I shake and bake a tube if it getting yucky after patching it at home and before rolling it up tightly to put back into my saddle bag as my spare for the next time.

Usually a tube will get really nasty in storage and stick to itself and be a mess the next time I need it when I get a flat. I wipe off all the excess talk after Shake&baking it with a paper towel and just leave enough on there so that the tube is silky-smooth like new and not a sticky mess. Then I backwards-wrap it in one place with a strip of masking tape followed by a forwards-wrap to cover the sticky side on the outside and so I can write the size on the masking tape. The masking tape can be easily ripped and removed with bare hands when needed and since it was backwards-wrapped at first there is no sticky goo left on the tube.

Once talked, wrapped and labled it goes into a plastic zip-lock bag to keep it dry if it going to be an on-the-bike spare.

Short of the plastic bag I do the above with all the tubes I recover from bikes that get parted out or used-holed tubes friends give me because they are too good to ride on patched tubes. I almost never need to buy tubes and often end up giving away many on the road and don't feel put out because I got them for free in the first place. :-D I've got a big box of used but like new reconditioned tubes all marked for size/type and ready to go.

Patches are almost free when you buy them in bulk.
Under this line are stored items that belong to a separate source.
(* ===== verification/Interp.v ===== *)
(** The eBPF interpreter, [___bpf_prog_run] of kernel/bpf/core.c.

    The machine state is the register array [regs[MAX_BPF_EXT_REG]], a byte
    store and the index of the next instruction.  What C leaves undefined (a
    shift by more than the width, a division by zero, an access to an unmapped
    address, a register index past the array) has no successor: the step is
    [None].  Helper functions called through [__bpf_call_base + imm] are an
    argument of the model.  Memory order is that of a little-endian build. *)
From Stdlib Require Import ZArith Lia Bool Btauto.
From stdpp Require Import base list gmap.
From S2P Require Import Prelude Bits Insn.

Local Open Scope Z_scope.
Local Open Scope kint_scope.

(** ** Byte order: include/uapi/linux/swab.h *)

Definition swab16 (x : Z) : Z :=
  (ushl 32 (u16 x .& 0x00ff) 8) .| (ushr (u16 x .& 0xff00) 8).

Definition swab32 (x : Z) : Z :=
  ushl 32 (u32 x .& 0x000000ff) 24 .| ushl 32 (u32 x .& 0x0000ff00) 8 .|
  ushr (u32 x .& 0x00ff0000) 8 .| ushr (u32 x .& 0xff000000) 24.

Definition swab64 (x : Z) : Z :=
  ushl 64 (u64 x .& 0x00000000000000ff) 56 .| ushl 64 (u64 x .& 0x000000000000ff00) 40 .|
  ushl 64 (u64 x .& 0x0000000000ff0000) 24 .| ushl 64 (u64 x .& 0x00000000ff000000) 8 .|
  ushr (u64 x .& 0x000000ff00000000) 8 .| ushr (u64 x .& 0x0000ff0000000000) 24 .|
  ushr (u64 x .& 0x00ff000000000000) 40 .| ushr (u64 x .& 0xff00000000000000) 56.

(** ** Arithmetic *)

(** [ALU(OPCODE, OP)]: [DST OP SRC] at the width of the class, where an
    immediate is sign extended to 64 bits or truncated to 32. *)
Definition alu_arith (w : Z) (op : alu_op) (a b : Z) : Z :=
  match op with
  | ADD => uwrap w (a + b)
  | SUB => uwrap w (a - b)
  | AND => a .& b
  | OR => a .| b
  | XOR => a .^ b
  | MUL => uwrap w (a * b)
  | _ => 0
  end.

(** [SHT(OPCODE, OP)] and the ARSH labels: the amount of a register shift is
    masked, the one of an immediate shift is used as it is. *)
Definition shift_amount (w : Z) (o : operand) (SRC IMM : Z) : option Z :=
  match o with
  | X => Some (SRC .& (w - 1))
  | K => if (0 <=? IMM) && (IMM <? w) then Some IMM else None
  end.

Definition alu_shift (w : Z) (op : alu_op) (a n : Z) : Z :=
  match op with
  | LSH => ushl w a n
  | RSH => ushr a n
  | ARSH => uwrap w (Z.shiftr (swrap w a) n)
  | _ => 0
  end.

(** The result of every two-operand label, for the operands in [DST] and in
    [SRC] or [IMM]. *)
Definition alu_exec (w : Z) (op : alu_op) (o : operand) (DST SRC IMM : Z) : option Z :=
  let a := uwrap w DST in
  let b := uwrap w (match o with X => SRC | K => IMM end) in
  match op with
  | ADD | SUB | AND | OR | XOR | MUL => Some (alu_arith w op a b)
  | LSH | RSH | ARSH => n ← shift_amount w o SRC IMM; Some (alu_shift w op a n)
  | MOV => Some b
  | DIV => if b =? 0 then None else Some (a / b)
  | MOD => if b =? 0 then None else Some (a mod b)
  end.

Definition alu_neg (w : Z) (DST : Z) : Z := uwrap w (- DST).

Definition alu_end_to_be (IMM DST : Z) : Z :=
  if IMM =? 16 then u16 (swab16 DST)
  else if IMM =? 32 then u32 (swab32 DST)
  else if IMM =? 64 then u64 (swab64 DST)
  else DST.

Definition alu_end_to_le (IMM DST : Z) : Z :=
  if IMM =? 16 then u16 DST
  else if IMM =? 32 then u32 DST
  else if IMM =? 64 then u64 DST
  else DST.

(** [COND_JMP(SIGN, OPCODE, CMP_OP)]. *)
Definition cond_jmp (w : Z) (op : jmp_op) (DST SRC : Z) : bool :=
  match op with
  | JEQ => uwrap w DST =? uwrap w SRC
  | JNE => negb (uwrap w DST =? uwrap w SRC)
  | JGT => uwrap w DST >? uwrap w SRC
  | JLT => uwrap w DST <? uwrap w SRC
  | JGE => uwrap w DST >=? uwrap w SRC
  | JLE => uwrap w DST <=? uwrap w SRC
  | JSET => negb (uwrap w DST .& uwrap w SRC =? 0)
  | JSGT => swrap w DST >? swrap w SRC
  | JSLT => swrap w DST <? swrap w SRC
  | JSGE => swrap w DST >=? swrap w SRC
  | JSLE => swrap w DST <=? swrap w SRC
  end.

(** ** Memory *)

Definition msize_bytes (s : msize) : nat :=
  match s with B => 1 | H => 2 | W => 4 | DW => 8 end.

Definition memory := gmap Z Z.

(** Little-endian access to [n] consecutive mapped bytes. *)
Fixpoint load_bytes (m : memory) (addr : Z) (n : nat) : option Z :=
  match n with
  | O => Some 0
  | S n => b ← m !! (u64 addr); r ← load_bytes m (addr + 1) n; Some (b + 256 * r)
  end.

Fixpoint store_bytes (m : memory) (addr : Z) (n : nat) (v : Z) : option memory :=
  match n with
  | O => Some m
  | S n => _ ← m !! (u64 addr); store_bytes (<[u64 addr := v mod 256]> m) (addr + 1) n (v / 256)
  end.

(** ** Machine *)

Record bpf_machine := mk_machine {
  m_regs : list Z;
  m_mem : memory;
  m_pc : Z
}.

Inductive outcome :=
| Next (s : bpf_machine)
| Return (r0 : Z).

Definition reg_get (regs : list Z) (r : Z) : option Z := regs !! Z.to_nat r.

Definition reg_set (regs : list Z) (r v : Z) : option (list Z) :=
  _ ← regs !! Z.to_nat r; Some (<[Z.to_nat r := v]> regs).

(** The second operand; [SRC] is not read when the operand is [IMM]. *)
Definition src_get (o : operand) (regs : list Z) (insn : bpf_insn) : option Z :=
  match o with X => reg_get regs (insn_src insn) | K => Some 0 end.

(** [DIV] and [MOD] go through the auxiliary register [AX]. *)
Definition step_divmod (w : Z) (op : alu_op) (o : operand) (insn : bpf_insn) (regs : list Z) : option (list Z) :=
  DST ← reg_get regs (insn_dst insn);
  if w =? 64 then
    SRC ← src_get o regs insn;
    r ← alu_exec 64 op o DST SRC (insn_imm insn);
    match op with
    | MOD => regs ← reg_set regs BPF_REG_AX r; reg_set regs (insn_dst insn) r
    | _ => reg_set regs (insn_dst insn) r
    end
  else
    regs ← reg_set regs BPF_REG_AX (u32 DST);
    SRC ← src_get o regs insn;
    AX ← reg_get regs BPF_REG_AX;
    q ← alu_exec 32 DIV o AX SRC (insn_imm insn);
    r ← alu_exec 32 MOD o AX SRC (insn_imm insn);
    regs ← reg_set regs BPF_REG_AX q;
    reg_set regs (insn_dst insn) (match op with MOD => r | _ => u32 q end).

Definition step_alu (w : Z) (op : alu_op) (o : operand) (insn : bpf_insn) (regs : list Z) : option (list Z) :=
  match op with
  | DIV | MOD => step_divmod w op o insn regs
  | _ =>
    DST ← reg_get regs (insn_dst insn);
    SRC ← src_get o regs insn;
    r ← alu_exec w op o DST SRC (insn_imm insn);
    reg_set regs (insn_dst insn) r
  end.

(** [DST = f(DST)]. *)
Definition step_unary (f : Z -> Z) (insn : bpf_insn) (regs : list Z) : option (list Z) :=
  DST ← reg_get regs (insn_dst insn); reg_set regs (insn_dst insn) (f DST).

(** The labels of the ALU and ALU64 classes. *)
Definition step_alu_insn (insn : bpf_insn) (regs : list Z) : option (list Z) :=
  match jumptable (insn_code insn) with
  | L_ALU op o => step_alu 32 op o insn regs
  | L_ALU64 op o => step_alu 64 op o insn regs
  | L_ALU_NEG => step_unary (alu_neg 32) insn regs
  | L_ALU64_NEG => step_unary (alu_neg 64) insn regs
  | L_ALU_END_TO_BE => step_unary (alu_end_to_be (insn_imm insn)) insn regs
  | L_ALU_END_TO_LE => step_unary (alu_end_to_le (insn_imm insn)) insn regs
  | _ => None
  end.

(** The next instruction of a conditional jump at [pc]. *)
Definition step_jmp (w : Z) (op : jmp_op) (o : operand) (insn : bpf_insn) (regs : list Z) (pc : Z) : option Z :=
  DST ← reg_get regs (insn_dst insn);
  SRC ← (match o with X => reg_get regs (insn_src insn) | K => Some (insn_imm insn) end);
  Some (if cond_jmp w op DST SRC then pc + insn_off insn + 1 else pc + 1).

Section Run.
(** Helper [imm] applied to the five argument registers and the memory. *)
Variable helper : Z -> list Z -> memory -> option (Z * memory).
Variable prog : list bpf_insn.

(** One round of [select_insn].  The labels of calls between programs and of
    fault-tolerant loads are outside the model. *)
Definition step (s : bpf_machine) : option outcome :=
  insn ← (if 0 <=? m_pc s then prog !! Z.to_nat (m_pc s) else None);
  let regs := m_regs s in
  let mem := m_mem s in
  let CONT regs mem := Some (Next (mk_machine regs mem (m_pc s + 1))) in
  let store sz v :=
    DST ← reg_get regs (insn_dst insn);
    mem ← store_bytes mem (DST + insn_off insn) (msize_bytes sz) v;
    CONT regs mem in
  match jumptable (insn_code insn) with
  | L_ALU _ _ | L_ALU64 _ _ | L_ALU_NEG | L_ALU64_NEG | L_ALU_END_TO_BE | L_ALU_END_TO_LE =>
    regs ← step_alu_insn insn regs; CONT regs mem
  | L_LD_IMM_DW =>
    insn1 ← prog !! Z.to_nat (m_pc s + 1);
    regs ← reg_set regs (insn_dst insn) (u32 (insn_imm insn) .| ushl 64 (u32 (insn_imm insn1)) 32);
    Some (Next (mk_machine regs mem (m_pc s + 2)))
  | L_JMP_CALL =>
    args ← mapM (reg_get regs) [1; 2; 3; 4; 5];
    '(r0, mem) ← helper (insn_imm insn) args mem;
    regs ← reg_set regs BPF_REG_0 (u64 r0);
    CONT regs mem
  | L_JMP_EXIT => r0 ← reg_get regs BPF_REG_0; Some (Return r0)
  | L_JMP_JA => Some (Next (mk_machine regs mem (m_pc s + insn_off insn + 1)))
  | L_JMP op o => pc ← step_jmp 64 op o insn regs (m_pc s); Some (Next (mk_machine regs mem pc))
  | L_JMP32 op o => pc ← step_jmp 32 op o insn regs (m_pc s); Some (Next (mk_machine regs mem pc))
  | L_STX_MEM sz => SRC ← reg_get regs (insn_src insn); store sz SRC
  | L_ST_MEM sz => store sz (insn_imm insn)
  | L_LDX_MEM sz =>
    SRC ← reg_get regs (insn_src insn);
    v ← load_bytes mem (SRC + insn_off insn) (msize_bytes sz);
    regs ← reg_set regs (insn_dst insn) v;
    CONT regs mem
  | L_STX_XADD sz =>
    SRC ← reg_get regs (insn_src insn);
    DST ← reg_get regs (insn_dst insn);
    v ← load_bytes mem (DST + insn_off insn) (msize_bytes sz);
    store sz (v + SRC)
  | L_ST_NOSPEC => CONT regs mem
  | L_JMP_CALL_ARGS | L_JMP_TAIL_CALL | L_LDX_PROBE_MEM _ | L_default => None
  end.

Fixpoint ___bpf_prog_run (fuel : nat) (s : bpf_machine) : option Z :=
  match fuel with
  | O => None
  | S fuel =>
    o ← step s;
    match o with
    | Return r0 => Some r0
    | Next s => ___bpf_prog_run fuel s
    end
  end.
End Run.
Lemma fresh_id_sim env σ β r u env' : env_wf env -> regno_ok r -> regs_sim env σ β -> fresh_id r env = (inr u, env') ->
  env_wf env' /\ regs_sim env' σ β.
Proof.
  intros W Hr S [= _ <-]; split; [apply put_reg_wf; exact W|].
  apply (set_id_sim (set_id_gen env (u32 (id_gen env + 1)))); [exact W|exact Hr|exact S].
Qed.

Lemma mark_chain_ok regno spi env u env' : __mark_chain_precision regno spi env = (inr u, env') -> env' ≈ env.
Proof. intros H; pose proof (mark_chain_same regno spi env) as E; rewrite H in E; exact E. Qed.

Lemma type_eqb_spec t t' : reflect (t = t') (type_eqb t t').
Proof. unfold type_eqb; destruct (bpf_reg_type_eq_dec t t'); constructor; assumption. Qed.

Section AdjustReg.
Variables (insn : bpf_insn) (σ : list Z) (β : Z -> Z) (w : Z) (op : alu_op) (r : Z).
Local Abbreviation dst := (insn_dst insn).
Local Abbreviation src := (insn_src insn).
Hypothesis Hdst : regno_ok dst.
Hypothesis Hw : insn_w insn = w.
Hypothesis Hop : BPF_OP (insn_code insn) = alu_code op.
Hypothesis Hr : uin 64 r.

(** A case is a simulation step; the base of a moved pointer is the one it had. *)
Lemma alu_case_step u env env' : alu_case insn σ β w op r u env env' -> step_sim σ β dst r env'.
Proof using Hdst Hw Hop Hr.
  intros [env0 S O T I|env0 off_ r0 x y (W & _) S H0 Ho _ Hx N1 N2 Hy RA RS H].
  { eapply (step_sim_dst env0 env' σ β dst r dst); trivial; apply scalar_sim; assumption. }
  pose proof S as [_ S']; destruct (S' r0 H0) as (x' & Hx' & Hs); rewrite Hx in Hx'; injection Hx' as <-; destruct (sim_ptr _ _ _ Hs N1 N2) as (So & v & Hv & Ex).
  destruct (adjust_ptr_sound insn env0 (PReg r0) off_ v y W Hdst H0 Ho (inv_off_mem _ _ Hv) So Hy _ _ H) as (O & [[T1 T2]|(C & T & v' & I & S0 & Mv)]).
  - eapply (step_sim_dst env0 env' σ β dst r dst); trivial; apply scalar_sim; auto.
  - eapply (step_sim_dst env0 env' σ β dst r r0); trivial.
    assert (E : r = u64 (β r0 + off (get_reg env' dst) + v')); [|rewrite E; apply ptr_sim; trivial; cbn [ptr_val] in T; congruence].
    assert (W64 : w = 64) by (rewrite <- Hw; unfold insn_w; rewrite C; reflexivity).
    rewrite Hop in Mv; destruct Mv as [[EA M]|(ES & Ei & M)].
    + rewrite (RA W64) by (destruct op; try discriminate; reflexivity); rewrite Ex; apply moved_add, M.
    + rewrite (RS W64) by (trivial; destruct op; try discriminate; reflexivity); rewrite Ex; apply moved_sub, M.
Qed.

Context (DST : Z) (Hmov : op <> MOV) (HD : reg_get σ dst = Some DST).

Lemma prepared_same r0 env env0 env1 : env_wf env0 -> env1 ≈ env0 -> prepared dst r0 env env0 -> prepared dst r0 env env1.
Proof using.
  intros W E (_ & G & P & F & O); split; [rewrite E; exact W|]; split; [rewrite <- G; exact (f_equal id_gen E)|].
  split; [rewrite <- P; apply same_reg, E|]; split; [rewrite <- F; exact (f_equal frameno (same_reg _ _ dst E))|].
  intros j H0 N; rewrite <- O by assumption; apply same_reg, E.
Qed.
Why ever buy a tube? Often the nice older tubes from 70's-era bikes are as thick and nice as even the most expensive heavy-duty puncture-resistant tubes you can buy today. Why would anyone throw these beauties out? Tubes are protected from the UV light and ozone in the atmosphere that kills the outer surface of tires by virtue of being surrounded by the tires themselves. Sometimes I need to ream/re-tap the inner stem threads of Shrader stem tubes off of the older bikes but that is a simple job.